There’s something in the air at Gimlet. A sense of anticipation and unadulterated enjoyment; a palpable celebration that the 2020s can deliver something so wonderfully and glitzily 1920s (pre-crash, of course).
Walk into the glamorously retooled Art Deco beauty Cavendish House on the corner of Russell and Flinders Lane and you’re whisked to another era, when people dressed for dinner and seafood arrived on silver platters. There are twinkling chandeliers and horseshoe-shaped booths, rippled glass and winking brass – and bless the amphitheatre-like tiered seating for making it easy to spy on the media-influencer-politico-celebutant faces flocking here like moths to a flame.
Sigh. Andrew McConnell’s latest addition to his glittering restaurant portfolio (Cutler and Co, Cumulus Inc, Marion et al) is a full-throated celebration of occasion dining. The soul of a New York steakhouse spliced with the DNA of a Parisian bistro is pure restaurant classicism, with subtle mod-Oz flourishes carbon-dating it to the modern era.
So you’re thinking it all sounds wonderful yet achingly expensive? Well, yes, it can be – especially when you factor in a wine list that favours the bravery of interesting small producers, both Old World and New, whose back stories, as told by the crack team of sommeliers, encourage rummaging ever deeper into the pockets. If that dangerous undertow is to be avoided, our advice is simply this: grab a bar table, order the delicious house cocktail (the gin and lime-driven Gimlet is one sophisticated sipper) and dabble around the snack menu for a less financially onerous good time.
This is most certainly the place if you want wood-grilled lobster or a showy caviar service (for not only must one enjoy caviar; one must be seen to be enjoying caviar). But there’s no denying the charms of bresaola-topped gnocco fritto puffs spilling their parmesan cream guts. Or melting slices of saucisson scattered with green Sicilian olives. Or perhaps velvet-textured swatches of cured kingfish, skewered so you can eat them like lollipops with their piquant orange-and-caper dressing.
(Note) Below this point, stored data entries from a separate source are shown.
(* ===== verification/ResolveFacts.v ===== *)
(** The closure of a set of capabilities and the order of their activation: the
    loops of [resolve] end, and what they return (lemmas on Capabilities). *)

From stdpp Require Import sorting.
From S2P Require Import Prelude BTree Capabilities ScopeFacts.

Open Scope Z_scope.

(** * Chains *)

Section Chains.
Context {A : Type} (R : A -> A -> Prop).

(** Each element is related to the next. *)
Definition chain (l : list A) : Prop := forall i x y, l !! i = Some x -> l !! S i = Some y -> R x y.

Lemma chain_nil : chain [].
Proof. done. Qed.

Lemma chain_snoc l x : chain l -> (forall y, list.last l = Some y -> R y x) -> chain (l ++ [x]).
Proof.
  intros Hl Hx i y z Hy Hz. destruct (decide (S i < length l)%nat) as [Hi|Hi].
  - rewrite lookup_app_l in Hy, Hz by lia. by eapply Hl.
  - apply lookup_lt_Some in Hz as Hlen. rewrite length_app in Hlen. cbn in Hlen.
    rewrite lookup_app_r in Hz by lia. replace (S i - length l)%nat with 0%nat in Hz by lia. injection Hz as <-.
    rewrite lookup_app_l in Hy by lia. apply Hx. rewrite last_lookup. by replace (pred (length l)) with i by lia.
Qed.

Lemma chain_drop k l : chain l -> chain (drop k l).
Proof. intros Hl i x y. rewrite !lookup_drop. intros Hx Hy. eapply Hl; [exact Hx|]. by rewrite <- Nat.add_succ_r. Qed.

Lemma chain_prefix l1 l2 : chain (l1 ++ l2) -> chain l1.
Proof.
  intros Hl i x y Hx Hy. eapply Hl; by apply lookup_app_l_Some.
Qed.

(** A chain that starts and ends with the same element. *)
Definition cycle (l : list A) : Prop := exists x l', l = x :: l' ++ [x] /\ chain l.

Lemma chain_rtc x l y : chain (x :: l ++ [y]) -> tc R x y.
Proof.
  revert x. induction l as [|z l IH]; intros x Hc.
  - apply tc_once. by apply (Hc 0%nat).
  - eapply tc_l; [by apply (Hc 0%nat)|]. apply IH. by apply (chain_drop 1) in Hc.
Qed.

Lemma cycle_tc l : cycle l -> exists x, x ∈ l /\ tc R x x.
Proof. intros (x & l' & -> & Hc). exists x. split; [by left|]. by eapply chain_rtc. Qed.
End Chains.

Lemma sum_list_with_less {A} (f f' : A -> nat) l x :
  x ∈ l -> f' x = 0%nat -> (forall y, (f' y <= f y)%nat) -> (sum_list_with f' l + f x <= sum_list_with f l)%nat.
Proof.
  intros Hx Hf' Hle. assert (forall l, (sum_list_with f' l <= sum_list_with f l)%nat) as Hmono.
  { clear l Hx. intros l. induction l as [|y l IH]; cbn; [lia|]. specialize (Hle y). lia. }
  induction l as [|y l IH]; [set_solver|]. cbn. apply elem_of_cons in Hx as [->|Hx].
  - specialize (Hmono l). lia.
  - specialize (IH Hx). specialize (Hle y). lia.
Qed.

Lemma bs_list_length {K} `{EqDecision K, KeyOrder K} (s : bset K) : length (bs_list s) = bt_size s.
Proof. apply length_fmap. Qed.

(** * The graph seen from one scope *)

Section Resolution.
Context (g : CapabilityGraph) (s : ScopeId).

(** [d] is a dependency of the manifest of [id] that is visible from [s]. *)
Definition edge (id d : CapabilityId) : Prop :=
  exists m, visible g s id = Some m /\ bt_contains d (mf_dependencies m) = true.

(** The capabilities needed for [roots]. *)
Definition needed (roots : list CapabilityId) (id : CapabilityId) : Prop := exists r, r ∈ roots /\ rtc edge r id.

Lemma needed_step roots id d : needed roots id -> edge id d -> needed roots d.
Proof. intros (r & Hr & Hid) Hd. exists r. split; [done|]. by eapply rtc_r. Qed.

Lemma needed_root roots id : id ∈ roots -> needed roots id.
Proof. intros. by exists id. Qed.

(** ** The closure *)

(** The dependencies that are still to be pushed. *)
Definition unpushed (closure : bset CapabilityId) (m : CapabilityManifest) : nat :=
  if bt_contains (mf_id m) closure then 0 else bt_size (mf_dependencies m).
You won't be ‘explained’ the menu at Gimlet. Appetisers, entrées and mains assert the old-fashioned virtues. But it’s mostly engineered with easy sharing in mind, facilitated by intuitive waiters armed with the full quiver of serving cutlery. Trottole pasta – like curly pigs’ tails – with deshelled tiger prawns in a luscious bisque sauce pepped up with the subtle Sicilian-isms of fried eggplant, pine nuts and currants would be one helluva rich ride as a solo dish. And there’s no point even debating the share status of the T-bone – all 900 grams of dry-aged, grass-fed beefiness, wood-cooked into pink-centred, charry-crusted perfection – with its condiment sidekicks of béarnaise, French mustard and horseradish cream.
Despite its young age, Gimlet has already asserted itself as one of the city’s most compelling reasons to head out once again. It’s glam, it’s fun, it’s delicious. And while it can certainly be expensive, it’ll make you feel like a million bucks.